Bölüm şarkısı; Oya&Bora - Sevme Zamanı
6 Yıl Sonra
Nazlı derin bir nefes alıp oğlunun oradan oraya gidip oyuncaklarını etrafa saçmasını izliyordu. Bu çocuk kesinlikle amcası ve dayısından çekmişti, yoksa bu kadar yaramaz olması mümkün değildi. Bir kere Mazhar'la kendisinin çocukluğu bu kadar değilmiş, aileleri bunda çok netti. Lakin diğer kardeşler için aynı şeyi diyemiyorlardı, özellikle Kemal Bey torunun kesinlikle dayısına benzediğinden adı kadar emindi, keza Timur Bey de aynı şeyi Fuat açısından düşünüyordu. Dayı ve amcaları bu konudan pek memnunlardı. Yeğenlerinin kendilerine benzemesi gurur vericiydi. Ki Fuat'ın onlar için baya bir çıldırdığı düşünülürse, bu resmen mutluluk kaynağıydı.
Tabii bu Nazlı için çok da mutluluk kaynağı değildi. Çünkü oğlu sınırları zorluyordu. Çocuk dediğin oyuncaklarıyla oynardı, ama bu çocuk oyuncaklarını ha bire havalara atıp kırarak mutlu oluyordu. Bu çocuğu yaparken tam olarak neyi eksik etmişlerdi bilmiyordu.

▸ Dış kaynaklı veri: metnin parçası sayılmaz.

(** The buffer's content: [add] appends the entry, or reports it full and leaves
    it. *)
Class ReplyDirectoryLaws (D : Type) `{ReplyDirectory D} : Type := {
  dir_entries : D -> list (Z * Z * FileType * string);
  dir_add_entries : forall d ino off ft name,
    dir_entries (dir_add d ino off ft name).2 =
    if (dir_add d ino off ft name).1 then dir_entries d else dir_entries d ++ [(ino, off, ft, name)]
}.

Section Paging.
Context {ES HI : Type} {N : Type} `{NamespaceLaws N} {C : Type} {D : Type} `{ReplyDirectoryLaws D}.

Abbreviation fault_fs := (FaultFs ES HI N C).

Lemma collector_all (sink : Collector) es : push_all sink es = sink ++ es.
Proof.
  revert sink. induction es as [|e es IH]; intros sink; [by rewrite app_nil_r|].
  cbn [push_all push collector_sink]. rewrite IH, <- app_assoc. by destruct e.
Qed.

Lemma reply_entries_prefix es d :
  exists k, dir_entries (reply_entries es d) = dir_entries d ++ (page_entry <$> take k es) /\
    (forall e, head es = Some e ->
       (dir_add d (ent_ino e) (ent_off e) (file_type (ent_kind e)) (ent_name e)).1 = false -> (0 < k)%nat).
Proof.
  revert d. induction es as [|e es IH]; intros d; [by exists 0%nat; rewrite app_nil_r|].
  cbn [reply_entries head].
  pose proof (dir_add_entries d (ent_ino e) (ent_off e) (file_type (ent_kind e)) (ent_name e)) as Hadd.
  destruct (dir_add d _ _ _ _) as [[] d'] eqn:E; cbn [fst snd] in Hadd.
  - exists 0%nat. rewrite Hadd, app_nil_r. split; [done|]. intros e' [= <-]. by rewrite E.
  - destruct (IH d') as (k & Hk & _). exists (S k). rewrite Hk, Hadd, <- app_assoc. split; [done|lia].
Qed.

"Bana bak Poyraz, hemen buraya geliyorsun ve bu çorbayı içiyorsun!" diye ikazda bulundu Nazlı. Anne olmak tüm benliğini değiştirmişti. Şimdiye bakıldığında eskiden sabır erdemi bir insan olduğunu kabul ediyordu.

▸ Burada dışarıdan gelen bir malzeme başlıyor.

(* ===== verification/Sessions.v ===== *)
(** * What a client of a mount observes

    The server of the file Serving when its threads fit the slots of every
    operation, as they do on a mount whose fuser session runs one thread: no
    call ever waits or is turned away, so every reply is exactly the one that
    configuration, request and number decide. With one thread the numbers are
    those of the requests' order, and replies and log are a function of the
    requests; a client that lists a directory page by page, beside any other clients,
    gets the listing. *)

From stdpp Require Import base list numbers gmap strings.
From Stdlib Require Import ZArith Lia Bool.

From S2P Require Import Prelude Word Float Binary64 Time Op Concurrency Config SampleKey Sampler.
From S2P Require Import Content Namespace Bandwidth Metrics Events Engine EngineSteps EngineDecisions FaultFs Serving.

Local Open Scope Z_scope.

(** ** Threads that fit the slots *)

Section Uncontended.
Context {R : Type} `{Rng R} `{Libm} {ES : Type} `{EventSink ES} {HI : Type} `{Histogram HI}.
Context {T W : Type} (config : Config).

Abbreviation shared := (Shared ES HI T W).

(** No operation has fewer slots than there are threads. *)
Definition fits (s : shared) : Prop :=
  forall op, Z.of_nat (length (ops_in s)) <= concurrency_cap (policy_of config op).

(** A thread that did not wait for its slot, and has it if it is past the
    limiter. *)
Definition straight (p : op_phase T W) : Prop :=
  match p with
  | Queued _ _ | Notified _ _ | Rejected _ _ | RejectEmitted _ _ _ => False
  | Granted _ w | Sleeping _ w _ | Finished _ w _ _ | Emitted _ w _ _ | Recorded _ w _ | Unwinding _ w =>
      w = DURATION_ZERO
  | Ready | Entering _ | Panicked _ => True
  end.

Record uncontended (s : shared) : Prop := {
  unc_phase : forall i p, ops_in s !! i = Some p -> straight p;
  unc_log : Forall (fun ev => ev_queue_wait_us ev = 0) (log s)
}.

(** A thread that enters the limiter finds a free slot. *)
Lemma slot_free (s : shared) i (c : Running T W) res :
  limits config s -> fits s -> ops_in s !! i = Some (Entering c) -> resources (eng s) !! run_op_of c = Some res ->
  0 <= inflight (state (limiter res)) < cap (limiter res).
Proof.
  intros Hl Hfits Hi Hres. destruct (Hl (run_op_of c)) as (l & n & (res' & Hres' & <-) & Hinv). simplify_eq.
  destruct Hinv as [Hcap _ Hin _ _ _ _ _]. cbn [lim threads project] in *.
  rewrite Hcap, Hin, count_fmap. split; [apply count_nonneg|].
  apply Z.lt_le_trans with (2 := Hfits (run_op_of c)). by eapply count_lt_length.
Qed.

Lemma straight_insert (ts : list (op_phase T W)) i p' :
  (forall i p, ts !! i = Some p -> straight p) -> straight p' ->
  forall j p, <[i := p']> ts !! j = Some p -> straight p.
Proof. intros Hts Hp' j p [(-> & -> & _)|[_ Hj]]%list_lookup_insert_Some; [done|by eapply Hts]. Qed.

Lemma straight_notify op (ts ts' : list (op_phase T W)) :
  (forall i p, ts !! i = Some p -> straight p) -> notify_op op ts ts' -> ts' = ts.
Proof. intros Hts Hn. destruct Hn as [|ts i c start Hi _]; [done|]. by destruct (Hts _ _ Hi). Qed.

Lemma uncontended_step a (s s' : shared) :
  limits config s -> fits s -> estep (R := R) a s s' -> uncontended s -> uncontended s'.
Proof.
  intros Hl Hfits Hs [Hph Hlog]. destruct Hs as [s i ctx body now f e Hi E|s i c res now r l Hi Hres E|s i c start Hi
                |s i c start res now r l Hi Hres E|s i c err now unix Hi|s i c err us Hi
                |s i c w res now d e Hi Hres E|s i c w d r w' Hi E|s i c w d r clk Hi|s i c w us r Hi
                |s i c w r ts Hi Hn|s i c w ts Hi Hn];
    pose proof (Hph _ _ Hi) as Hp; cbn [straight] in Hp; try done;
    split; cbn [ops_in log set_thread set_threads with_event with_sample]; try exact Hlog;
    try (apply straight_insert; [exact Hph|try done]).
  - destruct (slot_free _ _ _ _ Hl Hfits Hi Hres) as [Hnn Hlt]. unfold acquire_enter in E.
    rewrite (proj2 (Z.eqb_neq _ _)), (proj2 (Z.ltb_lt _ _)) in E by lia. by simplify_eq.
  - by destruct (sleep_for d).
  - apply Forall_app. split; [exact Hlog|]. apply Forall_singleton. cbn [ev_queue_wait_us completion_event]. by subst w.
  - apply straight_notify in Hn as ->; by apply straight_insert.
  - apply straight_notify in Hn as ->; by apply straight_insert.
Qed.

Lemma uncontended_initial (sink : ES) nows (w : W) n : uncontended (e_initial config sink nows w n).
Proof. split; [by intros i p [-> _]%lookup_replicate|done]. Qed.
End Uncontended.

(** ** The replies *)

Section Served.
Context {R : Type} `{Rng R} `{Libm} {ES : Type} `{EventSink ES} {HI : Type} `{Histogram HI}.
Context {N : Type} `{NamespaceModel N} {C : Type} `{ContentModel C} {D : Type} `{ReplyDirectory D}.
Context {Errno' : Type} (from_i32 : Z -> Errno').
Context (fs : FaultFs ES HI N C) (config : Config) (sink : ES) (nows : FsOp -> Instant * Instant).
Context (words : config_words config).

Abbreviation server := (Server (ES := ES) (HI := HI) (D := D) (Errno' := Errno')).
Abbreviation answer := (Answer (D := D) (Errno' := Errno')).
Abbreviation reply := (Reply D Errno').
Abbreviation reachable_server := (server_reachable (R := R) fs config sink nows).

(** The reply that a request gets under a number, without a limiter. *)
Definition decided_reply (seq : Z) (req : Request D) : reply :=
  match decided_fault (R := R) config (req_ctx fs req) seq with
  | Some errno => ReplyError (from_i32 errno)
  | None => ideal from_i32 fs req
  end.

Definition exact_answer (a : answer) : Prop := ans_reply from_i32 a = decided_reply (ans_seq a) (ans_req a).

(** Without rules for its operation a request is never refused. *)
Lemma decided_reply_ideal seq req :
  policy_rules (policy_of config (ctx_op (req_ctx fs req))) = [] -> decided_reply seq req = ideal from_i32 fs req.
Proof.
  intros Hnone. unfold decided_reply. destruct (decided_fault _ _ _) as [errno|] eqn:E; [|done].
  apply decided_fault_configured in E as (r & Hr & _). rewrite Hnone in Hr. by apply not_elem_of_nil in Hr.
Qed.

Record exactly (sv : server) : Prop := {
  exa_serves : serves (R := R) from_i32 fs config sink nows sv;
  exa_threads : uncontended (threads_of sv);
  exa_answers : Forall exact_answer (answers sv)
}.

Poyraz annesine bakıp yeni çıkmış dişleriyle ona sırıtıp başını iki yana salladı. "Ih ıh," diye de ekledi ve oyuncaklarını havaya fırlatmaya devam etti.
Nazlı ya sabır çekerek yerinden kalktı ve oğlunu kucağına alıp mama sandalyesine oturttu. Sonra onun koyu yeşil gözlerine kızgınca bakıp "Çok kızdırıyorsun anneyi haberin olsun," diye bir sert çıkıştı oğluna. Poyraz annesinin suratına baktı, dudaklarını büzüp ağlamak üzereyken annesinin çatık kaşları nedense komiğine gitmeye başlayıp gülmeye başladı. Nazlı oğlunun bu haline gülmeye başladığında "Kendini nasıl affettireceğini daha şimdiden öğrendin oğlum, aferin sana! Hadi aç bakalım ağzını," diyerek çorbadan bir kaşık zorla oğlunun ağzına göndermeyi başardı.
Altı yıla iki çocuk sığdırmak biraz kendisini yorsa da yaptığı en başaralı şeylerden biriydi. Çocuk sahibi olmak dışarıdan görüldüğü gibi kesinlikle değildi, bunu da öğrenmiş olmuştu. Evet çok güzel, mucizevi bir şey ama bakımları ve onlar karşısında sürekli sabırlı durmak olsun biraz bitap düşüyordu insanı. Her şeye rağmen güzel olduğunu kabul ederken de yorgunluğunu unutmaya çalışıyordu. Tam anlamıyla kabul ettiği anlarda kesinlikle çocukların uyuduğu anlardı, asla yalan söyleyemezdi. Oğlunun direnmeleri çorbanın tadıyla sonlandığında derin bir nefes alıp güzelce içirmeye başladı.
Sözde bugün dışarı çıkıp biraz olsun gezeceklerdi, ama huysuz oğlu yüzünden kahvaltıyı bile nasıl yaptıklarını anlamamışlardı. Kızı bisiklet sürmek istediğini o tatlı halleriyle babasına aşıladığında, Mazhar birkaç saatliğine kızını alıp çıkmıştı. Lakin öncesinde dilerse kızıyla Nazlı'nın çıkacağını evde kalkıp oğluna kendisinin bakacağını söylemeyi de ihmal etmemişti. Poyraz annesinin göğsüne yapışık dolaştığı için Nazlı ikisinin gitmesinin daha mantıklı olduğunu söylemişti. Baba-kız evden çıktıklarında Nazlı Mazhar'la evli olduğu için bir kez daha şükretti Allah'a. Evlilik hayatları, o büyülü aşklarını yitireceğinden korkmuştu hep. Ne var ki kocası her geçen seneye inat daha olgun, daha anlayışlı bir adam olmuştu. Sadece çocuklar konusunda değil, Nazlı'nın da hayatını kolaylaştıracak anlayışlıklar sergilemişti.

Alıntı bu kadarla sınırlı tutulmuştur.